Senate debates
Wednesday, 30 July 2025
Bills
Universities Accord (Cutting Student Debt by 20 Per Cent) Bill 2025; In Committee
10:41 am
Jess Walsh (Victoria, Australian Labor Party, Minister for Early Childhood Education) Share this | Hansard source
The government will not be supporting Senator Henderson's amendment—and, by Senator Henderson's own admission, the opposition is clearly not supporting her amendment either. We have already acted to fix indexation. In case Senator Henderson wasn't paying attention, last year we capped indexation at the lower of CPI or the wage price index. That change applied retrospectively from 1 June 2023 and ensures that HELP debts don't grow faster than wages in the future. This was a recommendation of the universities accord, and the government acted on it. That should be no news to Senator Henderson. She was the shadow minister for education when that bill was introduced. At the time, she didn't seek to amend it to limit indexation.

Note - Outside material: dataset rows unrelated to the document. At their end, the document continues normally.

(* ===== verification/Scheduler.v ===== *)
(** * The fixed-rate loop: src/src/scheduler.rs

    [fixed_loop rate f] calls [f] until it answers [false], sleeping after
    each call for what is left of the period.  The clock
    ([time::precise_time_ns]), [libc::nanosleep] and the creation of the
    (unused) timer are parameters; one unit of fuel per iteration. *)

From S2P Require Import Prelude Effects.

Record timespec := mkTimespec { tv_sec : Z; tv_nsec : Z }.

Class ClockOps (V X : Type) := {
  precise_time_ns : M V X Z;
  nanosleep : timespec -> M V X unit;
  timer_new : M V X (result unit string)
}.

(** Signed division truncates; only a zero divisor panics here, as
    [1_000_000_000 / -1] does not overflow. *)
Definition i64_div {V X : Type} (a b : Z) : M V X Z :=
  if (b =? 0)%Z then panic "attempted to divide by zero" else ret (Z.quot a b).

Section FixedLoop.
Context {V X F : Type} `{!ClockOps V X}.
(** [F] is what the [FnMut] closure captures. *)
Context (f : F -> M V X (F * bool)).

(** After a call that started at [start] and asks for more. *)
Definition rest_of_period (loop_time_ns start : Z) : M V X unit :=
  let! now := precise_time_ns in
  let span := as_i64 (as_i64 now - start) in
  match checked_sub_i64 loop_time_ns span with
  | Some diff => nanosleep (mkTimespec 0 diff)
  | None => ret tt
  end.

Fixpoint fixed_iter (fuel : nat) (loop_time_ns : Z) (st : F) : M V X F :=
  match fuel with
  | O => out_of_fuel
  | S fuel' =>
      let! start := precise_time_ns in
      let! '(st', go) := f st in
      if go then
        let! _ := rest_of_period loop_time_ns (as_i64 start) in
        fixed_iter fuel' loop_time_ns st'
      else ret st'
  end.

Definition fixed_loop (fuel : nat) (rate : Z) (st : F) : M V X F :=
  let! _ := debug "Starting loop" [] in
  let! t := timer_new in
  let! _ := unwrap t in
  let! loop_time_ns := i64_div 1000000000 (as_i64 rate) in
  let! st' := fixed_iter fuel loop_time_ns st in
  let! _ := debug "Done with loop" [] in
  ret st'.
End FixedLoop.

(** ** A recorded clock

    The third-party calls as a script: the clock's readings in order, and the
    sleeps asked for so far. *)
Record Clock := mkClock { readings : list Z; sleeps : list timespec }.

#[export] Instance ClockOps_script {V : Type} : ClockOps V Clock := {
  precise_time_ns := fun w =>
    match readings (ext w) with
    | t :: ts => Done t (mkWorld (stdout w) (log w) (chans w) (mkClock ts (sleeps (ext w))))
    | [] => Done 0%Z w
    end;
  nanosleep ts := fun w =>
    Done tt (mkWorld (stdout w) (log w) (chans w) (mkClock (readings (ext w)) (sleeps (ext w) ++ [ts])));
  timer_new := ret (Ok tt)
}.

(** ** Facts *)

(** What [nanosleep] accepts: any other [tv_nsec] is [EINVAL], and no sleep. *)
Definition valid_timespec (ts : timespec) : Prop := (0 <= tv_nsec ts < 1000000000)%Z.

#[export] Instance valid_timespec_dec ts : Decision (valid_timespec ts).
Proof. unfold valid_timespec. apply _. Defined.

(** The period of a rate, in nanoseconds. *)
Definition period (rate : Z) : Z := Z.quot 1000000000 rate.

Lemma period_bounds rate : (1 <= rate)%Z -> (0 <= period rate <= 1000000000)%Z.
Proof.
  intros Hr. unfold period. split; [apply Z.quot_pos; lia|].
  rewrite Z.quot_div_nonneg by lia. apply Z.div_le_upper_bound; lia.
Qed.

Lemma period_max rate : (1 <= rate)%Z -> period rate = 1000000000%Z <-> rate = 1%Z.
Proof.
  intros Hr. unfold period. rewrite Z.quot_div_nonneg by lia. split; [|by intros ->].
  intros E. destruct (Z.eq_dec rate 1%Z) as [|Hne]; [done|].
  assert (1000000000 / rate <= 1000000000 / 2)%Z by (apply Z.div_le_compat_l; lia).
  change (1000000000 / 2)%Z with 500000000%Z in *. lia.
Qed.

Section Sleep.
Context {V X : Type} `{!ClockOps V X}.

(** With a clock that does not run backwards the code asks for a sleep after
    every call, of the period minus the time the call took. *)
Lemma rest_of_period_spec rate start now (w w1 : World V X) :
  (1 <= rate)%Z -> (0 <= start <= now)%Z -> (now < 2 ^ 63)%Z ->
  precise_time_ns w = Done now w1 ->
  rest_of_period (period rate) start w = nanosleep (mkTimespec 0 (period rate - (now - start))) w1.
Proof.
  intros Hr Hs Hn Hw. pose proof (period_bounds rate Hr). unfold rest_of_period, bind. rewrite Hw.
  rewrite (as_i64_small now), as_i64_small by lia. unfold checked_sub_i64, in_i64.
  destruct (Z.leb_spec (- 2 ^ 63) (period rate - (now - start))); [|lia].
  destruct (Z.ltb_spec (period rate - (now - start)) (2 ^ 63)); [done|lia].
Qed.

(** So the request is never longer than the period; it is one [nanosleep]
    accepts exactly when the call kept within the period and, at one call
    per second, took some time.  When a call overran, [checked_sub] does not
    notice and the request is negative. *)
Theorem sleep_request rate start now (w w1 : World V X) :
  (1 <= rate)%Z -> (0 <= start <= now)%Z -> (now < 2 ^ 63)%Z ->
  precise_time_ns w = Done now w1 ->
  exists ts, rest_of_period (period rate) start w = nanosleep ts w1 /\
    (tv_nsec ts <= period rate)%Z /\
    (valid_timespec ts <-> (now - start <= period rate)%Z /\ ~ (rate = 1 /\ now = start)%Z) /\
    ((period rate < now - start)%Z -> (tv_nsec ts < 0)%Z).
Proof.
  intros Hr Hs Hn Hw. eexists. split; [by apply rest_of_period_spec|].
  pose proof (period_bounds rate Hr). pose proof (period_max rate Hr) as Hmax.
  unfold valid_timespec. simpl. splits; try lia.
Qed.

(** A rate of zero panics before the first call. *)
Theorem fixed_loop_rate_zero {F : Type} (f : F -> M V X (F * bool)) fuel st (w w1 : World V X) :
  timer_new (mkWorld (stdout w) (log w ++ [mkLog LDebug "Starting loop" []]) (chans w) (ext w)) = Done (Ok tt) w1 ->
  fixed_loop f fuel 0 st w = Panicked "attempted to divide by zero" w1.
Proof. intros E. unfold fixed_loop, debug, log_at, bind at 1. unfold bind at 1. by rewrite E. Qed.

(** The loop ends as soon as its body does, however the clock behaves. *)
Theorem fixed_iter_stops {F : Type} (f : F -> M V X (F * bool)) (left : F -> nat) fuel period st (w : World V X) :
  (forall w, exists t w', precise_time_ns w = Done t w') ->
  (forall ts w, exists w', nanosleep ts w = Done tt w') ->
  (forall st w, exists st' go w', f st w = Done (st', go) w' /\ (go = true -> left st' < left st)) ->
  left st < fuel ->
  exists st' w', fixed_iter f fuel period st w = Done st' w'.
Proof.
  intros Hclock Hsleep Hf. revert st w. induction fuel as [|fuel IH]; intros st w Hfuel; [lia|].
  simpl. unfold bind. destruct (Hclock w) as (t & w1 & ->).
  destruct (Hf st w1) as (st' & go & w2 & -> & Hgo). destruct go; [|by do 2 eexists].
  assert (Hrest : exists w3, rest_of_period period (as_i64 t) w2 = Done tt w3).
  { unfold rest_of_period, bind. destruct (Hclock w2) as (t' & w3 & ->).
    case_match; [apply Hsleep | by eexists]. }
  destruct Hrest as [w3 ->]. apply IH. specialize (Hgo eq_refl). lia.
Qed.
End Sleep.

(** ** The whole loop against a recorded clock *)

(** The readings of calls that start and end at the given times. *)
Definition call_readings (calls : list (Z * Z)) : list Z := concat (map (fun c => [c.1; c.2]) calls).

(** A body that counts down and refuses at zero. *)
Definition countdown {V X : Type} (n : nat) : M V X (nat * bool) :=
  ret (pred n, negb (n =? 0)).


(** ** Concrete instances *)

Definition at_time (t : Z) : World unit Clock := empty_world (mkClock [t] []).

(** Ten calls per second; the call took 300 ms. *)
Lemma sleep_request_witness :
  exists ts, rest_of_period (period 10) 0 (at_time 300000000) = nanosleep ts (empty_world (mkClock [] [])) /\
    (tv_nsec ts < 0)%Z /\ ~ valid_timespec ts.
Proof.
  destruct (sleep_request (ClockOps0 := ClockOps_script) 10 0 300000000 (at_time 300000000) (empty_world (mkClock [] []))
    ltac:(lia) ltac:(lia) ltac:(lia) eq_refl) as (ts & E & _ & _ & Hneg).
  assert (H : (tv_nsec ts < 0)%Z) by (apply Hneg; reflexivity).
  exists ts. split; [exact E|]. split; [exact H|]. unfold valid_timespec. lia.
Defined.

Lemma fixed_loop_rate_zero_witness :
  exists w', fixed_loop countdown 5 0 3 (at_time 0) = Panicked "attempted to divide by zero" w'.
Proof. eexists. exact (fixed_loop_rate_zero (ClockOps0 := ClockOps_script) countdown 5 3 (at_time 0) _ eq_refl). Defined.

Lemma fixed_iter_stops_witness :
  exists st' w', fixed_iter countdown 4 100 3 (at_time 0) = Done st' w'.
Proof.
  refine (fixed_iter_stops (ClockOps0 := ClockOps_script) countdown id 4 100 3 (at_time 0) _ _ _ _).
  - intros w. simpl. case_match; by do 2 eexists.
  - intros ts w. by eexists.
  - intros st w. do 3 eexists. split; [reflexivity|]. destruct st; simpl; [done|]. lia.
  - simpl. lia.
Defined.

Senator Henderson claims that she cares about rising student debt, but perhaps Senator Henderson has forgotten the changes that she as the then shadow minister put forward at the last election to shift the cost of Commonwealth prac payments back into student debts. They released their costings on the Thursday before the election, with the hope that no-one would notice, relentlessly seeking to shift costs to students before prac payments even started. Instead of the government providing $331 per week to teaching, nursing, midwifery and social work students to offer a bit of support while they're undertaking their prac placements, the coalition wanted to make those students add that cost to their own HECS debt. According to the coalition's costing, that would look like adding $556 million to student debts over four years, driving up their HECS debt, increasing repayment times and reinforcing a fact that young people already knew: the coalition has no interest in supporting students and young Australians whatsoever.